There has been some research showing the benefit of using Kanban for data science projects, and in fact, some data science teams do use Kanban to help streamline their data science project. However, most do so without specific training and certification. With this in mind, below, we provide a quick overview of Kanban as well as the strengths and weaknesses of using Kanban for data science projets.
Kanban defines a set of key principles: Visualize the workflow, limit work-in-progress, measure and manage flow, make process policies explicit, and improve collaboratively / implement feedback loops.
When using Kanban, the data science team starts with a list of potential features or tasks, similar to the backlog concept of scrum, that are placed in the initial “To Do” column of a Kanban board, which is a visual representation of workflow. In a simple three column board (see below), when the team decides to start working on the task, the Kanban card (task) is moved from the “To Do” to the “Doing” column. When the team completes its task, it is moved to the “Done” column. Kanban boards often have additional columns. For example, teams often add a validation column before the “Done” column.
Uncompleted work, or work in progress (often referred to as WIP), is thought of as an investment whose value has yet to be realized – and will not be realized until the work is completed. To help reduce WIP, Kanban teams set WIP Limits that define the maximum number of tasks that can simultaneously exist in a given column. For example, if a team places a WIP limit of three in the Doing column, then they are only allowed to be simultaneously working on three items at once. If the team wants to bring in a fourth item from To Do into Doing, the team would first have to complete one of the tasks, move the task from Doing to Done, which free’s up space for the new item.
Strengths of Kanban
Two key strengths of Kanban are that (1) it visually represents work on a Kanban board with work items flowing across the columns (or bins) of increasing work status completion (i.e., work items are represented visually on a Kanban board, allowing all of the data science team members to see the state of every piece of work at any time), and (2) it aims to minimize work-in-progress.
The concept minimizing WIP enables agility since new knowledge is gained prior to the start of more work. In other words, possible future tasks are re-prioritized each time a new task starts, and by minimizing how many new tasks are in progress, a data science project can re-prioritize as needed without significant wasted effort.
Kanban proponents claim that Kanban offers improved project visibility, team communication and coordination. In fact, Kanban has been shown to be effective for data science. Its fluid and less rigorous processes provide data scientists with greater flexibility to execute their work without having to hit constant deadlines.

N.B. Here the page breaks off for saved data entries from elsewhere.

(** * Groupcache: the read-through loader, batch fetch and peer refresh loop

    A shallow embedding of [pkg/cache/groupcache.go]: the getter that
    [NewGroupcacheWithConfig] registers with the galaxy, [Groupcache.Store],
    [Groupcache.Fetch] and the goroutine that refreshes the peer set.

    Collaborators that live outside the file (the object-store bucket, the
    cache-key parser, the caching-bucket configuration, the json encoder,
    the destination codec, the DNS provider and the galaxycache universe)
    are taken as parameters; every call the code makes on them is recorded
    in a trace so that "no backend call" and "exactly this call" can be
    stated. *)

From Stdlib Require Import ZArith List Strings.String Strings.Byte Lia.
From stdpp Require Import gmap strings list.

Local Open Scope Z_scope.

(** ** Basic data *)

(** A Go [error] value, identified by its message. *)
Definition error := string.

(** [[]byte]. *)
Definition bytes := list byte.

(** A function result [(T, error)]. *)
Inductive result (A : Type) : Type :=
| Ok (a : A)
| Err (e : error).
Arguments Ok {A} a.
Arguments Err {A} e.

(** [time.Duration]: a count of nanoseconds.  [time.Time]: an instant, as
    nanoseconds on the integer line; [Time.Add] shifts the instant. *)
Definition Duration := Z.
Definition Time := Z.
Definition Time_Add (t : Time) (d : Duration) : Time := t + d.

(** [int64] arithmetic wraps around. *)
Definition int64_wrap (z : Z) : Z := (z + 2 ^ 63) mod 2 ^ 64 - 2 ^ 63.
Definition int64_sub (a b : Z) : Z := int64_wrap (a - b).
Definition is_int64 (z : Z) : Prop := - 2 ^ 63 <= z < 2 ^ 63.

(** [[]byte(s)] for a Go string. *)
Definition bytes_of_string (s : string) : bytes := list_byte_of_string s.

(** [strconv.FormatBool]. *)
Definition FormatBool (b : bool) : string :=
  if b then "true"%string else "false"%string.

(** ** Cache keys ([cachekey.BucketCacheKey]) *)

Definition VerbType := string.

Record BucketCacheKey : Type := mkBucketCacheKey {
  Verb : VerbType;
  Name : string;
  Start : Z;
  End : Z
}.

(** ** The per-operation configurations, with the fields the getter reads *)

Record AttributesConfig : Type := { AttributesConfig_TTL : Duration }.
Record IterConfig : Type := { IterConfig_TTL : Duration }.
Record GetConfig : Type := { ContentTTL : Duration }.
Record ExistsConfig : Type := { ExistsTTL : Duration; DoesntExistTTL : Duration }.
Record GetRangeConfig : Type := { SubrangeTTL : Duration }.

(** [*CachingBucketConfig]: each finder returns the matching configuration
    or a nil pointer ([None]). *)
Record CachingBucketConfig : Type := {
  FindAttributesConfig : string -> option AttributesConfig;
  FindIterConfig : string -> option IterConfig;
  FindGetConfig : string -> option GetConfig;
  FindExistConfig : string -> option ExistsConfig;
  FindGetRangeConfig : string -> option GetRangeConfig
}.

(** ** Streams ([io.ReadCloser]) and [ioutil.ReadAll] *)

(** What a reader will deliver: chunks, then end of file or a read error. *)
Inductive ReadCloser : Type :=
| EOF
| Chunk (b : bytes) (rest : ReadCloser)
| ReadFail (e : error).

(** [ioutil.ReadAll]: reads until end of file or the first error. *)
Fixpoint ReadAll (rc : ReadCloser) : result bytes :=
  match rc with
  | EOF => Ok []
  | Chunk b rest =>
      match ReadAll rest with
      | Ok bs => Ok (b ++ bs)
      | Err e => Err e
      end
  | ReadFail e => Err e
  end.

(** Every byte the stream holds, up to its end of file or failure. *)
Fixpoint stream_bytes (rc : ReadCloser) : bytes :=
  match rc with
  | EOF => []
  | Chunk b rest => b ++ stream_bytes rest
  | ReadFail _ => []
  end.

(** The stream ends in end of file, not in a read error. *)
Fixpoint stream_ends (rc : ReadCloser) : bool :=
  match rc with
  | EOF => true
  | Chunk _ rest => stream_ends rest
  | ReadFail _ => false
  end.

(** ** The bucket ([objstore.Bucket]) *)

(** What the backend answers to each operation during one load.  [Iter]
    answers with the names it yields, in order, and its final status. *)
Record Bucket (ObjectAttributes : Type) : Type := {
  Attributes : string -> result ObjectAttributes;
  Iter : string -> list string * option error;
  Get : string -> result ReadCloser;
  Exists : string -> result bool;
  GetRange : string -> Z -> Z -> result ReadCloser
}.
Arguments Attributes {ObjectAttributes} _ _.
Arguments Iter {ObjectAttributes} _ _.
Arguments Get {ObjectAttributes} _ _.
Arguments Exists {ObjectAttributes} _ _.
Arguments GetRange {ObjectAttributes} _ _ _ _.

(** [Bucket.Iter(ctx, dir, f)]: calls [f] on each name the backend yields
    and stops at the first error [f] returns. *)
Fixpoint Iter_run {S : Type} (names : list string) (final : option error)
    (f : string -> S -> option error * S) (s : S) : option error * S :=
  match names with
  | [] => (final, s)
  | n :: rest =>
      match f n s with
      | (Some e, s') => (Some e, s')
      | (None, s') => Iter_run rest final f s'
      end
  end.

(** ** The destination codec ([galaxycache.Codec]) *)

Class Codec (D : Type) : Type := {
  MarshalBinary : D -> bytes * Time * option error;
  UnmarshalBinary : D -> bytes -> Time -> option error * D
}.

(** [galaxycache.ByteCodec]: keeps the bytes and the expiry it is given. *)
Record ByteCodec : Type := { bc_bytes : bytes; bc_expire : Time }.

#[export] Instance ByteCodec_Codec : Codec ByteCodec := {
  MarshalBinary c := (bc_bytes c, bc_expire c, None);
  UnmarshalBinary _ data expire :=
    (None, {| bc_bytes := data; bc_expire := expire |})
}.

(** ** Calls on collaborators, as a trace *)

Inductive Event : Type :=
| BucketAttributes (name : string)
| BucketIter (dir : string)
| BucketGet (name : string)
| BucketExists (name : string)
| BucketGetRange (name : string) (off length : Z)
| StreamReadAll
| StreamClose (msg : string)
| DestUnmarshalBinary (data : bytes) (expire : Time).

Definition is_bucket_request (ev : Event) : bool :=
  match ev with
  | BucketAttributes _ | BucketIter _ | BucketGet _ | BucketExists _
  | BucketGetRange _ _ _ => true
  | StreamReadAll | StreamClose _ | DestUnmarshalBinary _ _ => false
  end.

Definition is_envelope (ev : Event) : bool :=
  match ev with
  | DestUnmarshalBinary _ _ => true
  | _ => false
  end.

(** How a call of the getter ends: it returns an error value (nil is
    [None]) or it panics. *)
Inductive Outcome : Type :=
| Return (err : option error)
| Panic (msg : string).

(** ** The getter's control flow: a state monad with early exit *)

(** The state one call of the getter threads: the destination codec it was
    handed and the calls made so far, oldest first. *)
Record LoadState (D : Type) : Type := mkLoadState {
  dest : D;
  trace : list Event
}.
Arguments mkLoadState {D} _ _.
Arguments dest {D} _.
Arguments trace {D} _.

(** A statement either falls through with a value or leaves the function. *)
Inductive Step (A : Type) : Type :=
| Next (a : A)
| Done (o : Outcome).
Arguments Next {A} a.
Arguments Done {A} o.

Definition Load (D A : Type) : Type := LoadState D -> Step A * LoadState D.

Definition load_ret {D A} (a : A) : Load D A := fun s => (Next a, s).

Definition load_bind {D A B} (m : Load D A) (k : A -> Load D B) : Load D B :=
  fun s =>
    match m s with
    | (Next a, s') => k a s'
    | (Done o, s') => (Done o, s')
    end.

#[export] Instance Load_ret {D} : MRet (Load D) := fun A a => load_ret a.
#[export] Instance Load_bind {D} : MBind (Load D) :=
  fun A B k m => load_bind m k.

(** [return err]. *)
Definition return_ {D A} (err : option error) : Load D A :=
  fun s => (Done (Return err), s).

(** [panic(msg)]. *)
Definition panic {D A} (msg : string) : Load D A :=
  fun s => (Done (Panic msg), s).

(** Records a call on a collaborator. *)
Definition call {D} (ev : Event) : Load D unit :=
  fun s => (Next tt, mkLoadState (dest s) (trace s ++ [ev])).

(** [v, err := ...; if err != nil { return err }]. *)
Definition try {D A} (r : result A) : Load D A :=
  match r with
  | Ok a => load_ret a
  | Err e => return_ (Some e)
  end.

(** [if cfg == nil { panic(msg) }]. *)
Definition must_find {D A} (cfg : option A) (msg : string) : Load D A :=
  match cfg with
  | Some c => load_ret c
  | None => panic msg
  end.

Challenges in using Kanban
Despite the benefits of using Kanban, there are also challenges to using Kanban for data science efforts. One key challenges is that Kanban has no specified process framework nor any specifically defined roles, meetings. Furthermore, time boxes are not defined in Kanban. Rather, each data science team is free to use any process framework that supports / encourages the Kanban principles (minimizing WIP, etc). While this is a positive for data science projects (in that an analysis is often difficult to scope), it is also a challenge, in that some managers want “specific deadlines”. In fact, Scrum teams often use Kanban as a secondary approach to manage workflow during the sprint, although often without WIP limits.
Since, Kanban does not define project roles nor any process specifics, the freedom Kanban provides can be part of the challenge in implementing Kanban. In other words, the lack of process structure can be a strength (since the lack of a specified process definition allows teams to implement Kanban within existing organizational practices), as well as a weakness, as each data science team that wants to use Kanban needs to figure out their own processes and artifacts. This means that the lack of process definition can cause each data science team to implement Kanban in a different way. Hence, it is not surprising that there remains a lack of consensus around how to use Kanban.
The fact that Kanban does not explicitly specify a process framework also suggests that Kanban needs to be supported by additional practices and/or frameworks. For example, a data science team could use Kanban with CRISP-DM or TDSP. This lack of process definition also explains why teams that use Kanban have noted that “Kanban requires integration with existing agile techniques, which can be complicated, expensive, and time-consuming”.